Try it => In the entries below, find each line bearing the string "mkExceptionTrackerBase" and copy it.

** Task input follows **

(** Handles of several categories and ages, a cache of three references;
    only object 10 is marked. *)
Definition handles_world : World :=
  static_init
    (mkGCHeap ∅ {[10%Z]} 0 {[10%Z := 110%Z]})
    (mkHandleTable
       [mkHandleSlot 0 30%Z] [mkHandleSlot 1 40%Z] []
       [mkHandleSlot 0 10%Z; mkHandleSlot 0 20%Z; mkHandleSlot 2 20%Z] []
       [(10, 11); (20, 21)]%Z)
    (fun _ => idle_DhContext) [10; 20; 0]%Z false.

(** The same cache next to a different heap that agrees on the referents. *)
Definition other_handles_world : World :=
  static_init
    (mkGCHeap {[10%Z := [77%Z]]} {[10%Z; 77%Z]} 3 ∅)
    no_handles (fun _ => idle_DhContext) [10; 20; 0]%Z true.

(** A process with several heaps. *)
Definition server_world : World :=
  static_init no_heap no_handles (fun _ => idle_DhContext) [] true.

Definition three_workers : list ScanContext :=
  [mkScanContext 2 true; mkScanContext 0 true; mkScanContext 1 true].

(** ** The remaining entry points of [GCScan] *)

(** The entry points below hand their arguments to a collaborator that is
    defined outside gcscan.cpp; the collaborators are parameters. *)
Section Collaborators.
Variable R : Type.
Variable handle_scan_fn : Type.
Variable Ref_ScanSizedRefHandles : Z → Z → ScanContext → promote_func → GC unit.
Variable Ref_CheckAlive : Z → Z → ScanContext → GC unit.
Variable GCToEEInterface_GcScanRoots : promote_func → Z → Z → ScanContext → GC unit.
Variable Ref_ScanBridgeObjects : Z → Z → ScanContext → GC R.
Variable Ref_ScanHandlesForProfilerAndETW : Z → ScanContext → handle_scan_fn → GC unit.
Variable Ref_ScanDependentHandlesForProfilerAndETW :
  Z → ScanContext → handle_scan_fn → GC unit.
Variable Ref_VerifyHandleTable : Z → Z → ScanContext → GC unit.

(** Whether [GC_PROFILING] and [FEATURE_EVENT_TRACE] are defined. *)
Variable GC_PROFILING : bool.
Variable FEATURE_EVENT_TRACE : bool.

Definition GcScanSizedRefs (fn : promote_func) (condemned max_gen : Z)
    (sc : ScanContext) : GC unit :=
  Ref_ScanSizedRefHandles condemned max_gen sc fn.

Definition GcShortWeakPtrScan (condemned max_gen : Z) (sc : ScanContext) : GC unit :=
  Ref_CheckAlive condemned max_gen sc.

Definition GcScanRoots (fn : promote_func) (condemned max_gen : Z)
    (sc : ScanContext) : GC unit :=
  GCToEEInterface_GcScanRoots fn condemned max_gen sc.

(** The result stands for the returned array together with what the
    collaborator stores through [numObjs]. *)
Definition GcProcessBridgeObjects (condemned max_gen : Z) (sc : ScanContext) : GC R :=
  _ASSERTE (promotion sc) >>
  let* bridgeObjectsToPromote := Ref_ScanBridgeObjects condemned max_gen sc in
  ret bridgeObjectsToPromote.

Definition GcScanHandlesForProfilerAndETW (max_gen : Z) (sc : ScanContext)
    (fn : handle_scan_fn) : GC unit :=
  if GC_PROFILING || FEATURE_EVENT_TRACE
  then Ref_ScanHandlesForProfilerAndETW max_gen sc fn
  else ret tt.

Definition GcScanDependentHandlesForProfilerAndETW (max_gen : Z)
    (sc : ScanContext) (fn : handle_scan_fn) : GC unit :=
  if GC_PROFILING || FEATURE_EVENT_TRACE
  then Ref_ScanDependentHandlesForProfilerAndETW max_gen sc fn
  else ret tt.

Definition VerifyHandleTable (condemned max_gen : Z) (sc : ScanContext) : GC unit :=
  Ref_VerifyHandleTable condemned max_gen sc.
End Collaborators.

(** ** Counting *)

(** Windows opened minus windows closed by a sequence of
    [GcRuntimeStructuresValid] calls. *)
Fixpoint net_windows (flags : list bool) : Z :=
  match flags with
  | [] => 0
  | b :: rest => (if b then -1 else 1) + net_windows rest
  end.

Definition is_AgeHandles (c : Call) : bool :=
  match c with Call_Ref_AgeHandles _ _ _ => true | _ => false end.

Definition is_RejuvenateHandles (c : Call) : bool :=
  match c with Call_Ref_RejuvenateHandles _ _ _ => true | _ => false end.

(** The chain scenario with the promotion callback already recorded in
    every context. *)
Definition marking_DhContext : DhContext :=
  mkDhContext GCHeap_Promote 0 2 (mkScanContext 0 true) false false.

Definition marking_chain_world : World :=
  set_DhContexts (fun _ => marking_DhContext) chain_world.

(** The chain scenario with long-weak handles to a reachable object, to an
    unreachable one and, out of the condemned range, to an unreachable one. *)
Definition weak_chain_world : World :=
  set_HandleTable
    (mkHandleTable [] [] []
       [mkHandleSlot 0 4%Z; mkHandleSlot 0 8%Z; mkHandleSlot 2 8%Z] []
       [(3, 4); (1, 3); (7, 8)]%Z)
    chain_world.

(** * Exception trackers (src/coreclr/vm/exceptionhandling.h) *)

Module EH.

(** [BOOL] *)
Definition FALSE : Z := 0.
Definition TRUE : Z := 1.

(** The field of [EXCEPTION_RECORD] that the header reads. *)
Record EXCEPTION_RECORD : Type := mkEXCEPTION_RECORD {
  ExceptionCode : Z
}.

(** [ExceptionTrackerBase], with the members that the inline methods of the
    header read or write.  A [PTR_EXCEPTION_RECORD] is [None] when it is
    [PTR_NULL]; the other pointers and the handle are addresses, 0 for
    null. *)
Record ExceptionTrackerBase : Type := mkExceptionTrackerBase {
  m_pPrevNestedInfo : Z;
  m_hThrowable : Z;
  m_ptrs : option EXCEPTION_RECORD * Z;
  m_fDeliveredFirstChanceNotification : Z;
  m_ExceptionCode : Z
}.

(** The constructor of [ExceptionTrackerBase]. *)
Definition ExceptionTrackerBase_new (pExceptionRecord : option EXCEPTION_RECORD)
    (pExceptionContext : Z) (pPrevNestedInfo : Z) : ExceptionTrackerBase :=
  mkExceptionTrackerBase
    pPrevNestedInfo
    0
    (pExceptionRecord, pExceptionContext)
    FALSE
    (match pExceptionRecord with
     | Some record => ExceptionCode record
     | None => 0
     end).

(** The base part of a default-constructed [ExceptionTracker]. *)
Definition ExceptionTracker_default : ExceptionTrackerBase :=
  ExceptionTrackerBase_new None 0 0.

Definition GetPreviousExceptionTracker (this : ExceptionTrackerBase) : Z :=
  m_pPrevNestedInfo this.

Definition DeliveredFirstChanceNotification (this : ExceptionTrackerBase) : Z :=
  m_fDeliveredFirstChanceNotification this.

Definition SetFirstChanceNotificationStatus (fDelivered : Z)
    (this : ExceptionTrackerBase) : ExceptionTrackerBase :=
  mkExceptionTrackerBase (m_pPrevNestedInfo this) (m_hThrowable this)
    (m_ptrs this) fDelivered (m_ExceptionCode this).

Definition GetExceptionCode (this : ExceptionTrackerBase) : Z :=
  m_ExceptionCode this.

Definition GetThrowableAsHandle (this : ExceptionTrackerBase) : Z :=
  m_hThrowable this.

Definition set_m_hThrowable (h : Z) (this : ExceptionTrackerBase)
    : ExceptionTrackerBase :=
  mkExceptionTrackerBase (m_pPrevNestedInfo this) h (m_ptrs this)
    (m_fDeliveredFirstChanceNotification this) (m_ExceptionCode this).

(** The handle table behind [ObjectFromHandle], [DestroyHandle] and
    [CLRException::IsPreallocatedExceptionHandle] is declared outside this
    header; it is a parameter. *)
Section Handles.
Variable HandleStore : Type.
Variable ObjectFromHandle : Z → HandleStore → Object.
Variable IsPreallocatedExceptionHandle : Z → bool.
Variable DestroyHandle : Z → HandleStore → HandleStore.

Definition GetThrowable (this : ExceptionTrackerBase) (store : HandleStore) : Object :=
  if bool_decide (0%Z ≠ m_hThrowable this)
  then ObjectFromHandle (m_hThrowable this) store
  else NULL.

Definition DestroyExceptionHandle (this : ExceptionTrackerBase)
    (store : HandleStore) : ExceptionTrackerBase * HandleStore :=
  let store' :=
    if bool_decide (m_hThrowable this ≠ 0%Z)
       && negb (IsPreallocatedExceptionHandle (m_hThrowable this))
    then DestroyHandle (m_hThrowable this) store
    else store in
  (set_m_hThrowable 0 this, store').
End Handles.

(** [InlinedCallFrameMarker], by the width of the host. *)
Definition ExceptionHandlingHelper (HOST_64BIT : bool) : Z :=
  if HOST_64BIT then 2 else 1.
Definition SecondPassFuncletCaller (HOST_64BIT : bool) : Z :=
  if HOST_64BIT then 4 else 2.
Definition Mask (HOST_64BIT : bool) : Z :=
  Z.lor (ExceptionHandlingHelper HOST_64BIT) (SecondPassFuncletCaller HOST_64BIT).

(** [TrackerAllocator]: the page size and the number of trackers of a page,
    from [sizeof(PageHeader)] and [sizeof(ExceptionTracker)]. *)
Definition TRACKER_ALLOCATOR_PAGE_SIZE : Z := 8 * 1024.
Definition NUM_TRACKERS_PER_PAGE (sizeof_PageHeader sizeof_ExceptionTracker : Z) : Z :=
  ((TRACKER_ALLOCATOR_PAGE_SIZE - sizeof_PageHeader) / sizeof_ExceptionTracker)%Z.

(** A handle table for the scenarios: handle 7 is preallocated. *)
Definition example_store : gmap Z Z := {[7%Z := 70%Z; 9%Z := 90%Z]}.
Definition example_ObjectFromHandle (h : Z) (store : gmap Z Z) : Object :=
  default NULL (store !! h).
Definition example_IsPreallocated (h : Z) : bool := bool_decide (h = 7%Z).
Definition example_DestroyHandle (h : Z) (store : gmap Z Z) : gmap Z Z :=
  delete h store.

End EH.

(** * Properties *)

(** ** Machine integers *)

Lemma Int32_wrap_in_range z : Int32.in_range z → Int32.wrap z = z.
Proof.
  unfold Int32.in_range, Int32.wrap, Int32.min_signed, Int32.max_signed,
    Int32.modulus.
  intros H. rewrite Z.mod_small; lia.
Qed.

Lemma Int32_wrap_range z : Int32.in_range (Int32.wrap z).
Proof.
  unfold Int32.in_range, Int32.wrap, Int32.min_signed, Int32.max_signed,
    Int32.modulus.
  pose proof (Z.mod_pos_bound (z - -2147483648) 4294967296). lia.
Qed.

(** ** The validity gate *)

Lemma GetGcRuntimeStructuresValid_eq w :
  GetGcRuntimeStructuresValid w =
  if (0 <=? m_GcStructuresInvalidCnt w)%Z
  then Returned (m_GcStructuresInvalidCnt w =? 0)%Z w
  else AssertFailed w.
Proof.
  unfold GetGcRuntimeStructuresValid, bind, gets, _ASSERTE, ret.
  by destruct (0 <=? m_GcStructuresInvalidCnt w)%Z.
Qed.

Lemma GcRuntimeStructuresValid_invalid w :
  GcRuntimeStructuresValid false w =
  let r := Int32.wrap (m_GcStructuresInvalidCnt w + 1) in
  if (0 <? r)%Z then Returned tt (set_InvalidCnt r w)
  else AssertFailed (set_InvalidCnt r w).
Proof. reflexivity. Qed.

Lemma GcRuntimeStructuresValid_valid w :
  GcRuntimeStructuresValid true w =
  let r := Int32.wrap (m_GcStructuresInvalidCnt w - 1) in
  if (0 <=? r)%Z then Returned tt (set_InvalidCnt r w)
  else AssertFailed (set_InvalidCnt r w).
Proof. reflexivity. Qed.

(** A call that returns leaves the counter in [0, INT32_MAX]. *)
Lemma GcRuntimeStructuresValid_returns b w w' :
  GcRuntimeStructuresValid b w = Returned tt w' →
  (0 ≤ m_GcStructuresInvalidCnt w' ≤ Int32.max_signed)%Z.
Proof.
  destruct b.
  - rewrite GcRuntimeStructuresValid_valid. cbv zeta.
    pose proof (Int32_wrap_range (m_GcStructuresInvalidCnt w - 1)) as [_ Hr].
    destruct (Z.leb_spec 0 (Int32.wrap (m_GcStructuresInvalidCnt w - 1)));
      intros [= <-]; simpl; lia.
  - rewrite GcRuntimeStructuresValid_invalid. cbv zeta.
    pose proof (Int32_wrap_range (m_GcStructuresInvalidCnt w + 1)) as [_ Hr].
    destruct (Z.ltb_spec 0 (Int32.wrap (m_GcStructuresInvalidCnt w + 1)));
      intros [= <-]; simpl; lia.
Qed.

Lemma gate_calls_cons b flags w :
  gate_calls (b :: flags) w =
  match GcRuntimeStructuresValid b w with
  | Returned _ w' => gate_calls flags w'
  | AssertFailed w' => AssertFailed w'
  end.
Proof. reflexivity. Qed.

Lemma gate_calls_app f1 f2 w :
  gate_calls (f1 ++ f2) w =
  match gate_calls f1 w with
  | Returned _ w' => gate_calls f2 w'
  | AssertFailed w' => AssertFailed w'
  end.
Proof.
  revert w. induction f1 as [|b f1 IH]; intros w; [done|].
  rewrite <- app_comm_cons, !gate_calls_cons.
  destruct (GcRuntimeStructuresValid b w); [apply IH | done].
Qed.

Lemma gate_calls_invariant flags w w' :
  (0 ≤ m_GcStructuresInvalidCnt w ≤ Int32.max_signed)%Z →
  gate_calls flags w = Returned tt w' →
  (0 ≤ m_GcStructuresInvalidCnt w' ≤ Int32.max_signed)%Z.
Proof.
  revert w. induction flags as [|b flags IH]; intros w Hw.
  - by intros [= <-].
  - rewrite gate_calls_cons.
    destruct (GcRuntimeStructuresValid b w) as [[] w1|] eqn:E; [|done].
    apply IH. by eapply GcRuntimeStructuresValid_returns.
Qed.

(** [n] nested invalidations succeed as long as the counter fits. *)
Lemma gate_calls_invalid n w :
  (0 ≤ m_GcStructuresInvalidCnt w)%Z →
  (m_GcStructuresInvalidCnt w + Z.of_nat n ≤ Int32.max_signed)%Z →
  gate_calls (replicate n false) w =
  Returned tt (set_InvalidCnt (m_GcStructuresInvalidCnt w + Z.of_nat n) w).
Proof.
  revert w. induction n as [|n IH]; intros w H0 Hn.
  - simpl. unfold ret. destruct w; simpl. by rewrite Z.add_0_r.
  - change (replicate (S n) false) with (false :: replicate n false).
    rewrite gate_calls_cons, GcRuntimeStructuresValid_invalid. cbv zeta.
    rewrite Int32_wrap_in_range
      by (unfold Int32.in_range, Int32.min_signed, Int32.max_signed in *; lia).
    destruct (Z.ltb_spec 0 (m_GcStructuresInvalidCnt w + 1)); [|lia].
    rewrite IH by (simpl; lia). simpl. unfold set_InvalidCnt; simpl.
    do 2 f_equal. lia.
Qed.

** End of Task input **

Task result =>
Record ExceptionTrackerBase : Type := mkExceptionTrackerBase {
  mkExceptionTrackerBase
  mkExceptionTrackerBase (m_pPrevNestedInfo this) (m_hThrowable this)
  mkExceptionTrackerBase (m_pPrevNestedInfo this) h (m_ptrs this)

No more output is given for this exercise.